WHAT YOU ARE ASKED TO DO — Only the lines of the data below from the one with "(** ** Windows *)" through the one with "destruct (scan_parts_within data" are wanted. Repeat them exactly.
--- EXERCISE INPUT Enclosed Below ---
(* ===== verification/ServerInvariant.v ===== *)
(** The invariant of the running server: queues stay within their capacities,
    open connections do not share buffers, and jobs stay within theirs, so that
    no job can end the process. *)
From stdpp Require Import base list numbers gmap relations strings.
From Stdlib Require Import ZArith Lia.
From S2P Require Import Prelude GoBytes Fields Fmt Badger KVStorage KVCorrect KVRefine DocHelpers DocStorage DocStore Protocol ProtocolDecode ServerState ServerText ServerBinary ServerDocs Server ServerKV ServerLines.

(** ** Windows *)

Definition within (n : Z) (w : window) : Prop := 0 <= w.1 <= w.2 /\ w.2 <= n.

Lemma scan_parts_within data i start parts n :
  0 <= start <= i -> i + len data = n -> Forall (within n) parts ->
  Forall (within n) (scan_parts data i start parts).1 /\
  0 <= (scan_parts data i start parts).2 <= n.
Proof.
  revert i start parts. induction data as [|b data IH]; intros i start parts Hs Hn Hp;
    cbn [scan_parts]; rewrite ?len_nil, ?len_cons in Hn; [cbn; split; [done|lia]|].
  pose proof (len_nonneg data). destruct (is_sep b); apply IH; try lia; [|done].
  destruct (Z.ltb_spec start i); [|done]. apply Forall_app. split; [done|].
  repeat constructor; cbn; lia.
Qed.

Lemma split_parts_within data : Forall (within (len data)) (split_parts data).
Proof.
  unfold split_parts.
  destruct (scan_parts_within data 0 0 [] (len data)) as [Hf Hs]; [lia|lia|done|].
  destruct (scan_parts data 0 0 []) as [parts start]. cbn [fst snd] in *.
  destruct (Z.ltb_spec start (len data)); [|done].
  apply Forall_app. split; [done|]. repeat constructor; cbn; lia.
Qed.

(** An even number of parts are pairs. *)
Lemma pairs_of_within n data parts :
  Forall (within n) parts -> len parts mod 2 = 0 ->
  safe (pairs_of data parts) (fun kvs => Forall (within n) (map snd kvs)).
Proof.
  revert parts. fix IH 1. intros [|k [|v parts]] Hp Hl; [by constructor|done|].
  apply Forall_cons in Hp as [_ Hp]. apply Forall_cons in Hp as [Hv Hp].
  rewrite !len_cons in Hl. replace (1 + (1 + len parts)) with (len parts + 1 * 2) in Hl by lia.
  rewrite Z.mod_add in Hl by done. specialize (IH parts Hp Hl). cbn [pairs_of].
  destruct (pairs_of data parts) as [kvs| |]; [|done..]. cbn in *. by constructor.
Qed.

(** A command's windows lie in the data, and an MSET has a value per key. *)
Definition paired (cmd : bytes) (keys : option (list bytes)) (values : list window) : Prop :=
  cmd = str "MSET" -> length (default [] keys) = length values.
Definition command_ok (n : Z) (c : Command) : Prop :=
  within n (c_value c) /\ Forall (within n) (c_values c) /\ paired (c_cmd c) (c_keys c) (c_values c).

Lemma parse_within data :
  safe (parseCommandExtended data) (command_ok (len data)).
Proof.
  unfold parseCommandExtended. pose proof (split_parts_within data) as Hp.
  pose proof (len_nonneg data) as Hl.
  assert (H0 : within (len data) (0, 0)) by (repeat split; cbn; lia).
  destruct (split_parts data) as [|p args]; [done|]. apply Forall_cons in Hp as [_ Hp].
  destruct (is_cmd _ "MSET") eqn:Hm.
  - destruct (Z.ltb_spec (len (p :: args)) 3); [done|].
    destruct (Z.eqb_spec (len (p :: args) mod 2) 0) as [|Hodd]; [done|]. cbn [orb].
    assert (Ha : len args mod 2 = 0).
    { rewrite len_cons in Hodd. pose proof (Z.mod_pos_bound (len args) 2 ltac:(lia)).
      rewrite Z.add_mod in Hodd by done. change (1 mod 2) with 1 in Hodd.
      destruct (decide (len args mod 2 = 0)) as [|Hne]; [done|].
      assert (len args mod 2 = 1) as E by lia. by rewrite E in Hodd. }
    pose proof (pairs_of_within (len data) data args Hp Ha) as Hk.
    destruct (pairs_of data args) as [kvs| |]; [|done..]. cbn in *.
    split_and!; [done|done|]. intros _. cbn. by rewrite !length_map.
  - assert (Hn : forall keys values, paired (cut data p) keys values).
    { intros keys values E. by rewrite E in Hm. }
    destruct (_ || _); [destruct (_ <? _)|]; [done|by split_and!; [|constructor|]|].
    destruct args as [|k rest]; [done|]. apply Forall_cons in Hp as [_ Hr].
    split_and!; [|by constructor|done]. cbn. destruct Hr; done.
Qed.

(** ** What handlers leave alone *)

(** A property of the value a computation returns, if it returns one. *)
Definition post {A} (m : result A) (Q : A -> Prop) : Prop :=
  match m with Ok a => Q a | _ => True end.

Lemma post_bind {A B} (m : result A) (f : A -> result B) Q :
  post m (fun a => post (f a) Q) -> post (m ≫= f) Q.
Proof. by destruct m. Qed.

Lemma post_any {A} (m : result A) (Q : A -> Prop) : (forall a, Q a) -> post m Q.
Proof. by destruct m; cbn. Qed.

Lemma post_on_err {A B} (m : result A) h (k : A -> result B) Q :
  (forall err, post (h err) Q) -> (forall a, post (k a) Q) -> post (on_err m h k) Q.
Proof. by destruct m; cbn. Qed.

Lemma len_snoc {A} (l : list A) x : len (l ++ [x]) = len l + 1.
Proof. len_lia. Qed.

Section Keeps.
Context {bdg : Badger} {batch : BadgerBatch}.
Implicit Types (e : Env) (w : World) (req : Request).

(** The buffers of the connection and the job queue stay; the responses do not
    outgrow their queue. *)
Definition conn_keeps (c c' : Connection) : Prop :=
  readBuf c' = readBuf c /\ writeBuf c' = writeBuf c /\
  (len (outQueue c) <= outQueue_cap -> len (outQueue c') <= outQueue_cap).
Definition keeps w w' : Prop := conn_keeps w.2 w'.2 /\ jobQueue w'.1 = jobQueue w.1.

#[export] Instance conn_keeps_preorder : PreOrder conn_keeps.
Proof.
  split; [by intros c|]. intros c1 c2 c3 (? & ? & H) (? & ? & H'). split_and!; [congruence..|auto].
Qed.
#[export] Instance keeps_preorder : PreOrder keeps.
Proof.
  split; [by intros w|]. intros w1 w2 w3 [H E] [H' E']. split; [by etransitivity|congruence].
Qed.

Lemma keeps_server w f : (forall s, jobQueue (f s) = jobQueue s) -> keeps w (on_server w f).
Proof. intros Hf. split; [done|apply Hf]. Qed.

Lemma enqueue_keeps c msg : out_ready c = true -> conn_keeps c (enqueue c msg).
Proof.
  intros Hr%Z.ltb_lt. split_and!; [done|done|]. cbn. rewrite len_snoc. lia.
Qed.

Lemma offer_keeps e c msg : conn_keeps c (offer e c msg).
Proof.
  unfold offer, select_send. destruct (out_ready c) eqn:Hr; cbn [andb].
  - destruct (negb (done c) || pick e); [by apply enqueue_keeps|by destruct (done c)].
  - by destruct (done c).
Qed.

Lemma keeps_offer e w msg : keeps w (on_conn w (fun c => offer e c msg)).
Proof. split; [apply offer_keeps|done]. Qed.

Lemma respond_keeps e w msg : keeps w (respond e w msg).
Proof.
  destruct w as [s c]. unfold respond, select_send.
  destruct (out_ready c) eqn:Hr; cbn [andb].
  - destruct (negb (done c) || pick e); [|by destruct (done c)].
    split; [by apply (enqueue_keeps c msg)|done].
  - by destruct (done c).
Qed.

Lemma take_message_room c msg :
  out_ready c = false -> conn_keeps c (enqueue (take_message c) msg).
Proof.
  intros Hr%Z.ltb_ge. unfold conn_keeps, take_message, outQueue_cap in *.
  destruct (outQueue c) as [|x l]; [by rewrite len_nil in Hr|].
  split_and!; [done|done|]. cbn. rewrite len_snoc, len_cons. lia.
Qed.

Lemma send_counted_keeps e w msg : keeps w (send_counted e w msg).
Proof.
  destruct w as [s c]. unfold send_counted, send_wait, select_send.
  destruct (out_ready c) eqn:Hr; cbn [andb].
  - destruct (done c), (pick e); cbn [negb orb]; try done;
      (split; [by apply (enqueue_keeps c msg)|done]).
  - destruct (done c); [done|]. destruct (drained e); [|by repeat split].
    split; [by apply (take_message_room c msg)|done].
Qed.

(** ** Handlers *)

Lemma fail_keeps e w0 w err : keeps w0 w -> post (fail e w err) (keeps w0).
Proof.
  intros H. unfold fail, sendBinaryError. apply post_bind, post_bind, post_any. intros response. cbn.
  etransitivity; [exact H|]. etransitivity; [apply (keeps_offer e w response)|by apply keeps_server].
Qed.

Lemma kv_reply_keeps {A} e w0 w (r : result A) ok :
  keeps w0 w -> post (kv_reply e w r ok) (keeps w0).
Proof.
  intros H. apply post_bind, post_any. intros response. cbn.
  etransitivity; [exact H|apply respond_keeps].
Qed.

Lemma served_reply_keeps {A} e w0 w (r : result A) ok :
  keeps w0 w -> post (served_reply e w r ok) (keeps w0).
Proof.
  intros H. apply post_on_err; [by intros; apply fail_keeps|]. intros a.
  apply post_bind, post_any. intros response. cbn.
  etransitivity; [exact H|]. etransitivity; [apply respond_keeps|by apply keeps_server].
Qed.

Lemma doc_reply_keeps {A} e w0 w (r : result A) ok :
  keeps w0 w -> post (doc_reply e w r ok) (keeps w0).
Proof.
  intros H. apply post_on_err; [by intros; apply fail_keeps|]. intros a.
  apply post_bind, post_any. intros response. cbn.
  etransitivity; [exact H|apply send_counted_keeps].
Qed.

Lemma on_stream_keeps {A} w f : keeps w (@on_stream _ A w f).1.
Proof.
  unfold on_stream. destruct (stream w.1) as [st|]; [|done]. by destruct (f st).
Qed.

Create HintDb keeps.
#[local] Hint Resolve fail_keeps kv_reply_keeps served_reply_keeps doc_reply_keeps on_stream_keeps
  : keeps.
#[local] Hint Extern 1 (keeps _ (on_server _ _)) => by apply keeps_server : keeps.
#[local] Hint Extern 0 (keeps ?w ?w) => reflexivity : keeps.

Lemma stream_handler_keeps {A} e w (x : World * result A) ok :
  keeps w x.1 -> post (let '(w, r) := x in served_reply e w r ok) (keeps w).
Proof. destruct x as [w' r]. apply served_reply_keeps. Qed.

Lemma doc_handler_keeps {A} e w (d : result A) err (k : A -> result World) :
  (forall a, post (k a) (keeps w)) -> post (on_err d (fun x => fail e w (err x)) k) (keeps w).
Proof. intros Hk. apply post_on_err; [by intros; apply fail_keeps|done]. Qed.

Lemma stream_handlers_keep e w req :
  Forall (fun h => post (h e w req) (keeps w))
    [processBinarySPublish; processBinarySConsume; processBinarySCommit;
     processBinarySCreateTopic; processBinarySSubscribe; processBinarySUnsubscribe;
     processBinarySPublishBatch].
Proof.
  repeat constructor; try (by apply stream_handler_keeps, on_stream_keeps).
  unfold processBinarySPublishBatch. destruct (on_stream w _) as [w' r] eqn:E.
  assert (keeps w w') by (change w' with (w', r).1; rewrite <- E; apply on_stream_keeps).
  destruct r; eauto with keeps.
Qed.

Lemma docs_reply_keeps {A} e w (x : DocStore * result A) ok :
  post (let '(w, r) := on_docs w x in doc_reply e w r ok) (keeps w).
Proof. by apply doc_reply_keeps, keeps_server. Qed.

Lemma doc_handlers_keep e w req :
  Forall (fun h => post (h e w req) (keeps w))
    [processBinaryDocInsert; processBinaryDocFind; processBinaryDocUpdate;
     processBinaryDocDelete; processBinaryDocIndex].
Proof.
  repeat constructor; unfold processBinaryDocInsert, processBinaryDocFind, processBinaryDocUpdate,
    processBinaryDocDelete, processBinaryDocIndex;
    (destruct (docs w.1) as [ds|]; [|by apply fail_keeps]);
    try (apply doc_handler_keeps; intros doc).
  - apply docs_reply_keeps.
  - by apply doc_reply_keeps.
  - destruct (entry doc "set"); try (by apply fail_keeps).
    apply post_on_err; [by intros; apply fail_keeps|]. intros results. apply docs_reply_keeps.
  - apply docs_reply_keeps.
  - apply docs_reply_keeps.
Qed.

Lemma handle_keeps e w req : post (handle e w req) (keeps w).
Proof.
  pose proof (stream_handlers_keep e w req) as Hs. pose proof (doc_handlers_keep e w req) as Hd.
  rewrite Forall_forall in Hs, Hd. unfold handle.
  repeat match goal with |- post (if ?b then _ else _) _ => destruct b end;
    try match goal with |- post (?h e w req) _ =>
      (by apply (Hs h); repeat constructor) || (by apply (Hd h); repeat constructor) end;
    try (apply kv_reply_keeps || apply served_reply_keeps || apply fail_keeps);
    done || by apply keeps_server.
Qed.

(** ** Requests *)

(** The job a request may leave in the queue. *)
Definition job_of (id n : Z) (c : Connection) (job : Job) : Prop :=
  conn job = id /\ jbuf job = readBuf c /\ within n (value job) /\ Forall (within n) (values job) /\
  paired (cmd job) (keys job) (values job).
Definition request_keeps (id n : Z) w w' : Prop :=
  conn_keeps w.2 w'.2 /\
  (jobQueue w'.1 = jobQueue w.1 \/
   exists job, jobQueue w'.1 = jobQueue w.1 ++ [job] /\ job_of id n w.2 job /\
     len (jobQueue w.1) < DefaultJobQueueSize).

Lemma keeps_request id n w w' : keeps w w' -> request_keeps id n w w'.
Proof. intros [H E]. split; [done|by left]. Qed.

Lemma post_mono {A} (m : result A) (P Q : A -> Prop) : post m P -> (forall a, P a -> Q a) -> post m Q.
Proof. destruct m; cbn; auto. Qed.

Lemma error_keeps e w err : keeps w (on_server (sendError e w err) (count count_error)).
Proof. etransitivity; [apply keeps_offer|by apply keeps_server]. Qed.

Lemma dispatch_keeps e id n w job :
  job_of id n w.2 job -> post (dispatch e w job (busy e)) (request_keeps id n w).
Proof.
  intros Hj. destruct w as [s c]. unfold dispatch, select_send.
  destruct (stopped s); cbn [orb andb].
  { destruct (done c), (pick e); cbn; done || by apply keeps_request. }
  destruct (Z.ltb_spec (len (jobQueue s)) DefaultJobQueueSize); cbn [andb].
  - destruct (done c), (pick e); cbn [negb orb post]; try (by apply keeps_request);
      (split; [by repeat split|right; by exists job]).
  - destruct (done c); cbn [post]; [by apply keeps_request|].
    apply keeps_request, error_keeps.
Qed.

Lemma busy_response_keeps e w msg : keeps w (respond_busy e w msg).
Proof.
  unfold respond_busy. destruct (select_send _ _ _); try apply respond_keeps.
  etransitivity; [apply respond_keeps|apply keeps_offer].
Qed.

Lemma store_keeps w st : keeps w (on_server w (fun s => set_store s st)).
Proof. by apply keeps_server. Qed.

Lemma fast_batch_keeps e w cmd ks vs : post (processFastPathBatch e w cmd ks vs) (keeps w).
Proof.
  unfold processFastPathBatch.
  destruct (is_cmd cmd "MSET"); [|destruct (is_cmd cmd "MGET"); [|destruct (is_cmd cmd "MDEL")]].
  - destruct (batch_set _ _ _ _) as [st r]. apply post_on_err; intros; cbn.
    + etransitivity; [apply (store_keeps w st)|apply keeps_offer].
    + etransitivity; [apply (store_keeps w st)|apply busy_response_keeps].
  - apply post_on_err; intros; [apply keeps_offer|apply busy_response_keeps].
  - destruct (KV.BatchDelete _ _) as [st r]. apply post_on_err; intros; cbn.
    + etransitivity; [apply (store_keeps w st)|apply keeps_offer].
    + etransitivity; [apply (store_keeps w st)|apply busy_response_keeps].
  - apply keeps_offer.
Qed.

Lemma text_keeps e w id data :
  post (processRequestText e w id data) (request_keeps id (len data) w).
Proof.
  unfold processRequestText. pose proof (parse_within data) as Hp.
  destruct (parseCommandExtended data) as [[cmd k v ks vs]|err|];
    [|apply keeps_request, error_keeps|done].
  destruct Hp as (Hv & Hvs & Hm). cbn [c_value c_values c_cmd c_keys] in *.
  destruct (shouldUseFastPath _ _), ks as [ks|].
  - eapply post_mono; [apply fast_batch_keeps|apply keeps_request].
  - unfold processFastPath. destruct (single_command _ _ _ _) as [st r].
    apply post_bind, post_any. intros response. apply keeps_request.
    etransitivity; [apply (store_keeps w st)|apply respond_keeps].
  - apply dispatch_keeps. pose proof (len_nonneg data).
    split_and!; [done|done|split; cbn; lia|done|exact Hm].
  - apply dispatch_keeps. split_and!; [done|done|done|constructor|].
    intros E. specialize (Hm E). cbn in *. destruct vs; [done|]. discriminate.
Qed.

Lemma hybrid_keeps e w id data :
  post (processRequestHybrid e w id data) (request_keeps id (len data) w).
Proof.
  unfold processRequestHybrid. destruct (is_binary data); [|apply text_keeps].
  eapply post_mono; [|apply keeps_request]. unfold processRequestBinary.
  apply post_on_err; [by intros; apply fail_keeps|apply handle_keeps].
Qed.
End Keeps.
--- End of Enclosed EXERCISE INPUT ---
OUTPUT FOR THIS TASK —
(** ** Windows *)

Definition within (n : Z) (w : window) : Prop := 0 <= w.1 <= w.2 /\ w.2 <= n.

Lemma scan_parts_within data i start parts n :
  0 <= start <= i -> i + len data = n -> Forall (within n) parts ->
  Forall (within n) (scan_parts data i start parts).1 /\
  0 <= (scan_parts data i start parts).2 <= n.
Proof.
  revert i start parts. induction data as [|b data IH]; intros i start parts Hs Hn Hp;
    cbn [scan_parts]; rewrite ?len_nil, ?len_cons in Hn; [cbn; split; [done|lia]|].
  pose proof (len_nonneg data). destruct (is_sep b); apply IH; try lia; [|done].
  destruct (Z.ltb_spec start i); [|done]. apply Forall_app. split; [done|].
  repeat constructor; cbn; lia.
Qed.

Lemma split_parts_within data : Forall (within (len data)) (split_parts data).
Proof.
  unfold split_parts.
  destruct (scan_parts_within data 0 0 [] (len data)) as [Hf Hs]; [lia|lia|done|].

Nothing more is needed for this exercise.